Collisions with atoms or molecules in a fluid causes random movement of nanobubbles and other particles. The phenomenon, also called pedesis, takes its name from Robert Brown, a 19th-century Scottish botanist.
However, is Brown really deserving of having the movement of random particles in fluid named after him? Yes, he described pedesis but he wasn’t able to explain it. Furthermore, he wasn’t even the first to observe it. As it turns out, we owe our understanding of what we refer to as Brownian motion to a handful of scientists across numerous centuries. Brown is only one of them.
Atoms are the smallest constituent unit of matter, invisible to the naked eye. It was impossible to prove their existence before the invention of the powerful microscopes in use by researchers today. However, ancient scientists and philosophers theorized about their existence. One of these was a poet in ancient Rome named Lucretius.
Lucretius identified what we now know as Brownian motion in 60 B.C. by describing the motion of dust particles in the air which, though not a liquid, is nevertheless a fluid. Lucretius regarded this motion of minuscule particles as evidence of the existence of atoms.
The existence of atoms was still a theory at the beginning of the 20th century.
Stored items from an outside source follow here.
(** The scanout is the front buffer, both buffers are mapped (the second
    one unless flips are given up) with the size of the panel. *)
Record drm_inv (d : drmpriv) : Prop := {
  di_panel : panel_ok (drm_panel d);
  di_scan : D_scan d = db_fb_id (D_buf d (D_front d));
  di_front : ∃ m, db_map (D_buf d (D_front d)) = Some m ∧
    p_h (drm_panel d) * p_stride (drm_panel d) ≤ Z.of_nat (length m);
  di_back : D_no_flip d = false →
    ∃ m, db_map (D_buf d (negb (D_front d))) = Some m ∧
      length m = length (drm_shown d) }.

(** And the kernel plays along: the panel has a DPMS property, and what
    refuses a page-flip at least accepts a modeset. *)
Definition drm_ok (d : drmpriv) : Prop :=
  drm_inv d ∧ D_dpms_prop d ≠ 0 ∧
  Forall (λ a, fa_flip a || fa_crtc a = true) (D_ans d).

Lemma set_buf_same d i : set_buf d i (D_buf d i) = d.
Proof. by destruct d, i. Qed.
Lemma set_buf_twice d i b b' : set_buf (set_buf d i b) i b' = set_buf d i b'.
Proof. by destruct i. Qed.
Lemma buf_set_same d i b : D_buf (set_buf d i b) i = b.
Proof. by destruct i. Qed.
Lemma buf_set_other d i b : D_buf (set_buf d i b) (negb i) = D_buf d (negb i).
Proof. by destruct i. Qed.
Lemma set_buf_fields d i b :
  drm_panel (set_buf d i b) = drm_panel d ∧ D_front (set_buf d i b) = D_front d ∧
  D_target (set_buf d i b) = D_target d ∧ D_no_flip (set_buf d i b) = D_no_flip d ∧
  D_scan (set_buf d i b) = D_scan d ∧ D_ans (set_buf d i b) = D_ans d ∧
  D_dpms_prop (set_buf d i b) = D_dpms_prop d.
Proof. by destruct i. Qed.

Lemma drm_rows d rs m :
  db_map (D_buf d (D_target d)) = Some m →
  write_rows d rs = set_buf d (D_target d)
    (D_buf d (D_target d))⟨db_map := Some (foldl (draw_row (drm_panel d)) m rs)⟩.
Proof.
  revert d m. induction rs as [|r rs IH]; intros d m Hm.
  - cbn [write_rows foldl]. rewrite <- Hm. etrans; [symmetry; apply (set_buf_same d (D_target d))|].
    f_equal. by destruct (D_buf d (D_target d)).
  - set (d1 := drm_write_row d (r_dx r) (r_dy r) (r_src r) (r_n r)).
    change (write_rows d (r :: rs)) with (write_rows d1 rs).
    assert (E : d1 = set_buf d (D_target d)
      (D_buf d (D_target d))⟨db_map := Some (draw_row (drm_panel d) m r)⟩).
    { unfold d1, drm_write_row. f_equal.
      assert (Ee : (D_buf d (D_target d)) = (D_buf d (D_target d))⟨db_map := Some m⟩)
        by (rewrite <- Hm; by destruct (D_buf d (D_target d))).
      rewrite Ee. done. }
    destruct (set_buf_fields d (D_target d)
      (D_buf d (D_target d))⟨db_map := Some (draw_row (drm_panel d) m r)⟩)
      as (E1&E2&E3&_). rewrite <- E in E1, E3.
    assert (Hb : D_buf d1 (D_target d) =
      (D_buf d (D_target d))⟨db_map := Some (draw_row (drm_panel d) m r)⟩)
      by (rewrite E; apply buf_set_same).
    rewrite (IH d1 (draw_row (drm_panel d) m r)) by (by rewrite E3, Hb).
    rewrite E3, E1, Hb, E, set_buf_twice. done.
Qed.

(** What present() publishes when the target is the other buffer. *)
Lemma drm_present_flip d :
  D_target d = negb (D_front d) →
  Forall (λ a, fa_flip a || fa_crtc a = true) (D_ans d) →
  ∃ nf l, drm_present d =
    d⟨D_ans := l⟩⟨D_scan := db_fb_id (D_buf d (D_target d))⟩⟨D_no_flip := nf⟩
     ⟨D_front := D_target d⟩ ∧
    (D_no_flip d = true → nf = true) ∧ Forall (λ a, fa_flip a || fa_crtc a = true) l.
Proof.
  intros Ht Hans. unfold drm_present.
  assert (Hne : Bool.eqb (D_target d) (D_front d) = false) by (rewrite Ht; by destruct (D_front d)).
  rewrite Hne. set (p := match D_ans d with [] => _ | _ => _ end).
  assert (Hp : ∃ l, p.2 = d⟨D_ans := l⟩ ∧ fa_flip p.1 || fa_crtc p.1 = true ∧
    Forall (λ a, fa_flip a || fa_crtc a = true) l).
  { subst p. destruct (D_ans d) as [|a l] eqn:E.
    - exists []. split_and!; [|done|constructor]. cbn. rewrite <- E. by destruct d.
    - apply Forall_cons in Hans as [Ha Hl]. by exists l. }
  clearbody p. destruct p as [a d1]. cbn [fst snd] in Hp. destruct Hp as (l&->&Ha&Hl).
  destruct (fa_flip a) eqn:Hf.
  - destruct (wait_flip _ _ _).
    + exists (D_no_flip d), l. by split_and!.
    + exists true, l. by split_and!.
  - cbn in Ha. rewrite Ha. exists (D_no_flip d), l. by split_and!.
Qed.

(** A batch in place: begin() targets the front buffer. *)
Lemma drm_batch_front d full rs m :
  full && negb (D_no_flip d) = false → db_map (D_buf d (D_front d)) = Some m →
  out_batch d full rs =
    set_buf d⟨D_target := D_front d⟩ (D_front d)
      (D_buf d (D_front d))⟨db_map := Some (foldl (draw_row (drm_panel d)) m rs)⟩.
Proof.
  intros Hf Hm. unfold out_batch. cbn [op_begin op_present drm_output].
  set (d1 := drm_begin d full).
  assert (E1 : d1 = d⟨D_target := D_front d⟩) by (unfold d1, drm_begin; by rewrite Hf).
  rewrite (drm_rows d1 rs m) by (rewrite E1; exact Hm).
  rewrite E1. cbn [D_target]. set (b := (D_buf _ _)⟨db_map := _⟩).
  unfold drm_present.
  destruct (set_buf_fields d⟨D_target := D_front d⟩ (D_front d) b) as (_&F&T&_).
  change (D_target d⟨D_target := D_front d⟩) with (D_front d) in *.
  change (D_front d⟨D_target := D_front d⟩) with (D_front d) in *.
  rewrite F, T, eqb_reflx. done.
Qed.

(** A full batch goes to the back buffer, which becomes the front. *)
Lemma drm_batch_back d rs m :
  D_no_flip d = false → db_map (D_buf d (negb (D_front d))) = Some m →
  Forall (λ a, fa_flip a || fa_crtc a = true) (D_ans d) →
  ∃ nf l, Forall (λ a, fa_flip a || fa_crtc a = true) l ∧
    let b := (D_buf d (negb (D_front d)))⟨db_map := Some (foldl (draw_row (drm_panel d)) m rs)⟩ in
    out_batch d true rs =
      (set_buf d⟨D_target := negb (D_front d)⟩ (negb (D_front d)) b)
        ⟨D_ans := l⟩⟨D_scan := db_fb_id b⟩⟨D_no_flip := nf⟩⟨D_front := negb (D_front d)⟩.
Proof.
  intros Hnf Hm Hans. unfold out_batch. cbn [op_begin op_present drm_output].
  set (d1 := drm_begin d true).
  assert (E1 : d1 = d⟨D_target := negb (D_front d)⟩)
    by (unfold d1, drm_begin; by rewrite Hnf).
  rewrite (drm_rows d1 rs m) by (rewrite E1; exact Hm).
  rewrite E1. change (D_target d⟨D_target := negb (D_front d)⟩) with (negb (D_front d)).
  set (b := (D_buf _ _)⟨db_map := _⟩).
  destruct (set_buf_fields d⟨D_target := negb (D_front d)⟩ (negb (D_front d)) b)
    as (_&F&T&_&_&A&_).
  set (d2 := set_buf _ _ b) in *.
  destruct (drm_present_flip d2) as (nf&l&->&_&Hl); [by rewrite F, T|by rewrite A|].
  exists nf, l. split; [done|]. cbv zeta. rewrite T.
  change (D_target d⟨D_target := negb (D_front d)⟩) with (negb (D_front d)).
  assert (Hb2 : D_buf d2 (negb (D_front d)) = b) by apply buf_set_same.
  by rewrite Hb2.
Qed.

Lemma drm_inv_shown d : drm_inv d → db_map (D_buf d (D_front d)) = Some (drm_shown d).
Proof. intros [_ _ (m&Hm&_) _]. unfold drm_shown. by rewrite Hm. Qed.

Lemma drm_inv_size d : drm_inv d →
  p_h (drm_panel d) * p_stride (drm_panel d) ≤ Z.of_nat (length (drm_shown d)).
Proof. intros [_ _ (m&Hm&Hl) _]. unfold drm_shown. by rewrite Hm. Qed.

Lemma drm_begin_front d rs m :
  drm_ok d → db_map (D_buf d (D_front d)) = Some m → length (foldl (draw_row (drm_panel d)) m rs) = length m →
  drm_ok (set_buf d⟨D_target := D_front d⟩ (D_front d)
    (D_buf d (D_front d))⟨db_map := Some (foldl (draw_row (drm_panel d)) m rs)⟩).
Proof.
  intros ([H1 H2 (m0&Hm0&Hl0) H4]&Hd&Ha) Hm Hlen. rewrite Hm in Hm0. simplify_eq.
  set (b := (D_buf _ _)⟨db_map := _⟩).
  destruct (set_buf_fields d⟨D_target := D_front d⟩ (D_front d) b) as (P&F&T&N&S&A&Q).
  set (d' := set_buf _ _ b) in *.
  assert (Hb : D_buf d' (D_front d) = b) by apply buf_set_same.
  assert (Hb' : D_buf d' (negb (D_front d)) = D_buf d (negb (D_front d)))
    by (unfold d'; by destruct (D_front d)).
  change (D_front d⟨D_target := D_front d⟩) with (D_front d) in F.
  split_and!; [|by rewrite Q|by rewrite A]. split.
  - by rewrite P.
  - rewrite S, F, Hb. exact H2.
  - rewrite F, Hb, P. eexists. split; [done|]. cbn. rewrite Hlen. exact Hl0.
  - rewrite N, F, Hb'. intros Hn. destruct (H4 Hn) as (m1&Hm1&Hl1). exists m1.
    split; [done|]. unfold drm_shown in *. rewrite F, Hb. rewrite Hm in Hl1.
    cbn in *. lia.
Qed.

#[export] Program Instance drm_laws : OutputLaws drmpriv := {|
  out_panel := drm_panel; out_shown := drm_shown; out_ok := drm_ok |}.
Next Obligation. by intros d ([]&_). Qed.
Next Obligation. intros d (?&_). by apply drm_inv_size. Qed.
Next Obligation.
  intros d full rs Hok Hrs. pose proof Hok as (Hi&Hd&Ha). pose proof Hi as [Hp Hs Hfr Hbk].
  pose proof (drm_inv_size d Hi) as Hsz. pose proof (drm_inv_shown d Hi) as Hsh.
  destruct (full && negb (D_no_flip d)) eqn:Hf.
  - apply andb_true_iff in Hf as [-> Hn%negb_true_iff].
    destruct (Hbk Hn) as (m&Hm&Hlm).
    assert (Hlen : length (foldl (draw_row (drm_panel d)) m rs) = length m)
      by (apply length_draw_rows; [done..|lia]).
    destruct (drm_batch_back d rs m Hn Hm Ha) as (nf&l&Hl&->). cbv zeta.
    set (b := (D_buf _ _)⟨db_map := _⟩).
    set (d1 := set_buf _ _ b). set (d' := d1⟨_ := _⟩⟨_ := _⟩⟨_ := _⟩⟨_ := _⟩).
    destruct (set_buf_fields d⟨D_target := negb (D_front d)⟩ (negb (D_front d)) b)
      as (P&_&_&_&_&_&Q). fold d1 in P, Q.
    change (drm_panel d⟨D_target := negb (D_front d)⟩) with (drm_panel d) in P.
    assert (Hb : D_buf d' (negb (D_front d)) = b).
    { change (D_buf d' (negb (D_front d))) with (D_buf d1 (negb (D_front d))).
      apply buf_set_same. }
    assert (Hb' : D_buf d' (D_front d) = D_buf d (D_front d)).
    { change (D_buf d' (D_front d)) with (D_buf d1 (D_front d)). unfold d1.
      by destruct (D_front d). }
    assert (F : D_front d' = negb (D_front d)) by done.
    assert (Hshow : drm_shown d' = foldl (draw_row (drm_panel d)) m rs)
      by (unfold drm_shown; by rewrite F, Hb).
    split; [|split; [exact P|]].
    + split_and!; [|change (D_dpms_prop d1 ≠ 0); by rewrite Q|exact Hl]. split.
      * change (drm_panel d') with (drm_panel d1). by rewrite P.
      * change (db_fb_id b = db_fb_id (D_buf d' (D_front d'))). by rewrite F, Hb.
      * change (drm_panel d') with (drm_panel d1). rewrite F, Hb, P.
        eexists. split; [done|]. rewrite Hlen. lia.
      * intros _. rewrite F, negb_involutive, Hb', Hshow, Hlen. eexists.
        split; [exact Hsh|]. lia.
    + exists m. split_and!; [done|done|]. rewrite Hshow. done.
  - rewrite (drm_batch_front d full rs (drm_shown d) Hf Hsh).
    assert (Hlen : length (foldl (draw_row (drm_panel d)) (drm_shown d) rs) =
      length (drm_shown d)) by (by apply length_draw_rows).
    pose proof (drm_begin_front d rs _ Hok Hsh Hlen) as Hok'.
    destruct (set_buf_fields d⟨D_target := D_front d⟩ (D_front d)
      (D_buf d (D_front d))⟨db_map := Some (foldl (draw_row (drm_panel d)) (drm_shown d) rs)⟩)
      as (P&F&_).
    split; [exact Hok'|]. split; [exact P|].
    exists (drm_shown d). split_and!; [done|done|].
    unfold drm_shown at 1. rewrite F.
    change (D_front d⟨D_target := D_front d⟩) with (D_front d). by rewrite buf_set_same.
Qed.
Next Obligation.
  intros d on (Hi&Hd&Ha). cbn [op_blank drm_output]. unfold drm_blank.
  rewrite (proj2 (Z.eqb_neq _ _)) by done. cbn [negb].
  split_and!; [|done|done]. split_and!; [|done|done]. destruct Hi. by split.
Qed.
Einstein published a paper in 1905 that theorized that the motion of pollen in the water that Brown observed was caused by the movement of water molecules. This suggested the existence of molecules, as well as the atoms that come together to form them, but the evidence was still indirect.
Perrin was a French physicist and contemporary of Albert Einstein. Building on Einstein’s theories, he won the Nobel Prize in Physics in 1926 for confirming his hypothesis through experimentation.
Each of these men contributed something significant to our current understanding of Brownian motion.